Please reproduce the entries that follow, keeping each word intact.

Stored items:
========================================================================

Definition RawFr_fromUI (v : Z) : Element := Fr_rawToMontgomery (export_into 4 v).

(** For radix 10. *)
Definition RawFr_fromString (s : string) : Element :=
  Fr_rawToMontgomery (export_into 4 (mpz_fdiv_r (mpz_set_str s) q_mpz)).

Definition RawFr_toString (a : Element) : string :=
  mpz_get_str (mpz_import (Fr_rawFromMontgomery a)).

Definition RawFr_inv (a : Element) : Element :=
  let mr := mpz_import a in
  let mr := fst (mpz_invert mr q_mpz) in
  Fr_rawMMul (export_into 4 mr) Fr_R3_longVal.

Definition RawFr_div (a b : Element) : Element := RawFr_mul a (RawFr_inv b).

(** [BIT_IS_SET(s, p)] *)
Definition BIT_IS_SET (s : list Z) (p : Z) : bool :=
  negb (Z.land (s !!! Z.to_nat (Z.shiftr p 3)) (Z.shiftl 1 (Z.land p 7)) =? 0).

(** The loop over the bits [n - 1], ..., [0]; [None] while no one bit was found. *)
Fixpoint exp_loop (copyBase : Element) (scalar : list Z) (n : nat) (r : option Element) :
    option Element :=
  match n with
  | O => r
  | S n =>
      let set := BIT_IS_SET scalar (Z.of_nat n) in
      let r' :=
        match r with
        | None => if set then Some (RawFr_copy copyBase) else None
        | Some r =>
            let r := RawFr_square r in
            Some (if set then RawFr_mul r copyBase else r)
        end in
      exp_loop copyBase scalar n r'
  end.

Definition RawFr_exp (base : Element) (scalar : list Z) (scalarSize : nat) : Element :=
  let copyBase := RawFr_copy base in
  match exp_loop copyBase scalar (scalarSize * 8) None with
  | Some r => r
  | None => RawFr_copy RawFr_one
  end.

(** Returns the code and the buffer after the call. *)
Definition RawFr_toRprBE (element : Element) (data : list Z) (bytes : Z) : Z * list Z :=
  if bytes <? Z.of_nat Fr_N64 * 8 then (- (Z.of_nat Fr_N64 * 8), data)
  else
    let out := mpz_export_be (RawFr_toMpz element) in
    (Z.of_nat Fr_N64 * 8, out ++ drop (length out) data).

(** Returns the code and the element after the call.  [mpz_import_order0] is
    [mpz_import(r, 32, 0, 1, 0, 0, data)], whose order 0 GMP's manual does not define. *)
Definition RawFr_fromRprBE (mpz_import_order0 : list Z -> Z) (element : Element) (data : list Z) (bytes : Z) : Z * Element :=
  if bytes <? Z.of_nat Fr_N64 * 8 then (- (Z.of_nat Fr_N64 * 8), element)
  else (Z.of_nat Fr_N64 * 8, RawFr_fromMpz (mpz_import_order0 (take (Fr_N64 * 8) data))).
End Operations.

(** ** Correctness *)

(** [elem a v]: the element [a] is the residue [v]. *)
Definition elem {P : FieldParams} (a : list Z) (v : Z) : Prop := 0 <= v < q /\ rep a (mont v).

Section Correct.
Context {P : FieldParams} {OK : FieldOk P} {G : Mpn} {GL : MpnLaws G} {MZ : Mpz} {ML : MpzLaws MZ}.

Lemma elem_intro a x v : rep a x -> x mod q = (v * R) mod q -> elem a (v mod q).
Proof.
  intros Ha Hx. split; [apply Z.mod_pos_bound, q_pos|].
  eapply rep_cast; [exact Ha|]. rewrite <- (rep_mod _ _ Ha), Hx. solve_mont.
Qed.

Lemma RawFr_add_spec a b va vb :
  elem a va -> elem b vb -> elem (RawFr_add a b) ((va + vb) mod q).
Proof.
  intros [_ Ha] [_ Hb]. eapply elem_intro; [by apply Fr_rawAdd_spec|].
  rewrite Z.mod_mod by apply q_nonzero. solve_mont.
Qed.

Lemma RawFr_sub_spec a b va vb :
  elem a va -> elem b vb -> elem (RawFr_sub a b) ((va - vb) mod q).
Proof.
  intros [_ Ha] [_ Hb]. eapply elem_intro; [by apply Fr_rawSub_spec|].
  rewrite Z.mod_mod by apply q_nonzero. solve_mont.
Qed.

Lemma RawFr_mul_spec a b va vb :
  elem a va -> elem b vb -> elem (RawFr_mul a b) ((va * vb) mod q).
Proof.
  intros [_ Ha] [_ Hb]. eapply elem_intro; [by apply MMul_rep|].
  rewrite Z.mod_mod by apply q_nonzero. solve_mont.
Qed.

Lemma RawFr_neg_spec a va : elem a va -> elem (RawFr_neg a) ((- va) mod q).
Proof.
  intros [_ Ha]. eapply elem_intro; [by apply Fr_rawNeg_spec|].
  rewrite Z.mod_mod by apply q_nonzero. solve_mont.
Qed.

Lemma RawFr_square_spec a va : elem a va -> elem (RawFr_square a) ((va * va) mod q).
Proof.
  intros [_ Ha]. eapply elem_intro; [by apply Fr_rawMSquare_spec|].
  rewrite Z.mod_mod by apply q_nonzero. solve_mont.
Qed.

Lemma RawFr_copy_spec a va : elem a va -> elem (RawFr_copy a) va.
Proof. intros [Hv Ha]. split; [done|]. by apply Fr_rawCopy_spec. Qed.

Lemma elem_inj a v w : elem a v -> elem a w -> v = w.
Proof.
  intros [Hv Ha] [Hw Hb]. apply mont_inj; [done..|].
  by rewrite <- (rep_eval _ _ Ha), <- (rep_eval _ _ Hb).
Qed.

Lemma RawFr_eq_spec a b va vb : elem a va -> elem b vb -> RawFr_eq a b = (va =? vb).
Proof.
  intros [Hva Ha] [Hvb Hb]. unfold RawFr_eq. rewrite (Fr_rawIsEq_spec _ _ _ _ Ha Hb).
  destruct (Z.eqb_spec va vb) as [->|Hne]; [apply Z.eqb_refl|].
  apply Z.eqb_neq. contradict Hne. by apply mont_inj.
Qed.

========================================================================

### Answer space
Definition RawFr_fromUI (v : Z) : Element := Fr_rawToMontgomery (export_into 4 v).

(** For radix 10. *)
Definition RawFr_fromString (s : string) : Element :=
  Fr_rawToMontgomery (export_into 4 (mpz_fdiv_r (mpz_set_str s) q_mpz)).

Definition RawFr_toString (a : Element) : string :=
  mpz_get_str (mpz_import (Fr_rawFromMontgomery a)).

Definition RawFr_inv (a : Element) : Element :=
  let mr := mpz_import a in
  let mr := fst (mpz_invert mr q_mpz) in
  Fr_rawMMul (export_into 4 mr) Fr_R3_longVal.

Definition RawFr_div (a b : Element) : Element := RawFr_mul a (RawFr_inv b).

(** [BIT_IS_SET(s, p)] *)
Definition BIT_IS_SET (s : list Z) (p : Z) : bool :=
  negb (Z.land (s !!! Z.to_nat (Z.shiftr p 3)) (Z.shiftl 1 (Z.land p 7)) =? 0).

(** The loop over the bits [n - 1], ..., [0]; [None] while no one bit was found. *)
Fixpoint exp_loop (copyBase : Element) (scalar : list Z) (n : nat) (r : option Element) :
    option Element :=
  match n with
  | O => r
  | S n =>
      let set := BIT_IS_SET scalar (Z.of_nat n) in
      let r' :=
        match r with
        | None => if set then Some (RawFr_copy copyBase) else None
        | Some r =>
            let r := RawFr_square r in
            Some (if set then RawFr_mul r copyBase else r)
        end in
      exp_loop copyBase scalar n r'
  end.

Definition RawFr_exp (base : Element) (scalar : list Z) (scalarSize : nat) : Element :=
  let copyBase := RawFr_copy base in
  match exp_loop copyBase scalar (scalarSize * 8) None with
  | Some r => r
  | None => RawFr_copy RawFr_one
  end.

(** Returns the code and the buffer after the call. *)
Definition RawFr_toRprBE (element : Element) (data : list Z) (bytes : Z) : Z * list Z :=
  if bytes <? Z.of_nat Fr_N64 * 8 then (- (Z.of_nat Fr_N64 * 8), data)
  else
    let out := mpz_export_be (RawFr_toMpz element) in
    (Z.of_nat Fr_N64 * 8, out ++ drop (length out) data).

(** Returns the code and the element after the call.  [mpz_import_order0] is
    [mpz_import(r, 32, 0, 1, 0, 0, data)], whose order 0 GMP's manual does not define. *)
Definition RawFr_fromRprBE (mpz_import_order0 : list Z -> Z) (element : Element) (data : list Z) (bytes : Z) : Z * Element :=
  if bytes <? Z.of_nat Fr_N64 * 8 then (- (Z.of_nat Fr_N64 * 8), element)
  else (Z.of_nat Fr_N64 * 8, RawFr_fromMpz (mpz_import_order0 (take (Fr_N64 * 8) data))).
End Operations.

(** ** Correctness *)

(** [elem a v]: the element [a] is the residue [v]. *)
Definition elem {P : FieldParams} (a : list Z) (v : Z) : Prop := 0 <= v < q /\ rep a (mont v).

Section Correct.
Context {P : FieldParams} {OK : FieldOk P} {G : Mpn} {GL : MpnLaws G} {MZ : Mpz} {ML : MpzLaws MZ}.

Lemma elem_intro a x v : rep a x -> x mod q = (v * R) mod q -> elem a (v mod q).
Proof.
  intros Ha Hx. split; [apply Z.mod_pos_bound, q_pos|].
  eapply rep_cast; [exact Ha|]. rewrite <- (rep_mod _ _ Ha), Hx. solve_mont.
Qed.

Lemma RawFr_add_spec a b va vb :
  elem a va -> elem b vb -> elem (RawFr_add a b) ((va + vb) mod q).
Proof.
  intros [_ Ha] [_ Hb]. eapply elem_intro; [by apply Fr_rawAdd_spec|].
  rewrite Z.mod_mod by apply q_nonzero. solve_mont.
Qed.

Lemma RawFr_sub_spec a b va vb :
  elem a va -> elem b vb -> elem (RawFr_sub a b) ((va - vb) mod q).
Proof.
  intros [_ Ha] [_ Hb]. eapply elem_intro; [by apply Fr_rawSub_spec|].
  rewrite Z.mod_mod by apply q_nonzero. solve_mont.
Qed.

Lemma RawFr_mul_spec a b va vb :
  elem a va -> elem b vb -> elem (RawFr_mul a b) ((va * vb) mod q).
Proof.
  intros [_ Ha] [_ Hb]. eapply elem_intro; [by apply MMul_rep|].
  rewrite Z.mod_mod by apply q_nonzero. solve_mont.
Qed.

Lemma RawFr_neg_spec a va : elem a va -> elem (RawFr_neg a) ((- va) mod q).
Proof.
  intros [_ Ha]. eapply elem_intro; [by apply Fr_rawNeg_spec|].
  rewrite Z.mod_mod by apply q_nonzero. solve_mont.
Qed.

Lemma RawFr_square_spec a va : elem a va -> elem (RawFr_square a) ((va * va) mod q).
Proof.
  intros [_ Ha]. eapply elem_intro; [by apply Fr_rawMSquare_spec|].
  rewrite Z.mod_mod by apply q_nonzero. solve_mont.
Qed.

Lemma RawFr_copy_spec a va : elem a va -> elem (RawFr_copy a) va.
Proof. intros [Hv Ha]. split; [done|]. by apply Fr_rawCopy_spec. Qed.

Lemma elem_inj a v w : elem a v -> elem a w -> v = w.
Proof.
  intros [Hv Ha] [Hw Hb]. apply mont_inj; [done..|].
  by rewrite <- (rep_eval _ _ Ha), <- (rep_eval _ _ Hb).
Qed.

Lemma RawFr_eq_spec a b va vb : elem a va -> elem b vb -> RawFr_eq a b = (va =? vb).
Proof.
  intros [Hva Ha] [Hvb Hb]. unfold RawFr_eq. rewrite (Fr_rawIsEq_spec _ _ _ _ Ha Hb).
  destruct (Z.eqb_spec va vb) as [->|Hne]; [apply Z.eqb_refl|].
  apply Z.eqb_neq. contradict Hne. by apply mont_inj.
Qed.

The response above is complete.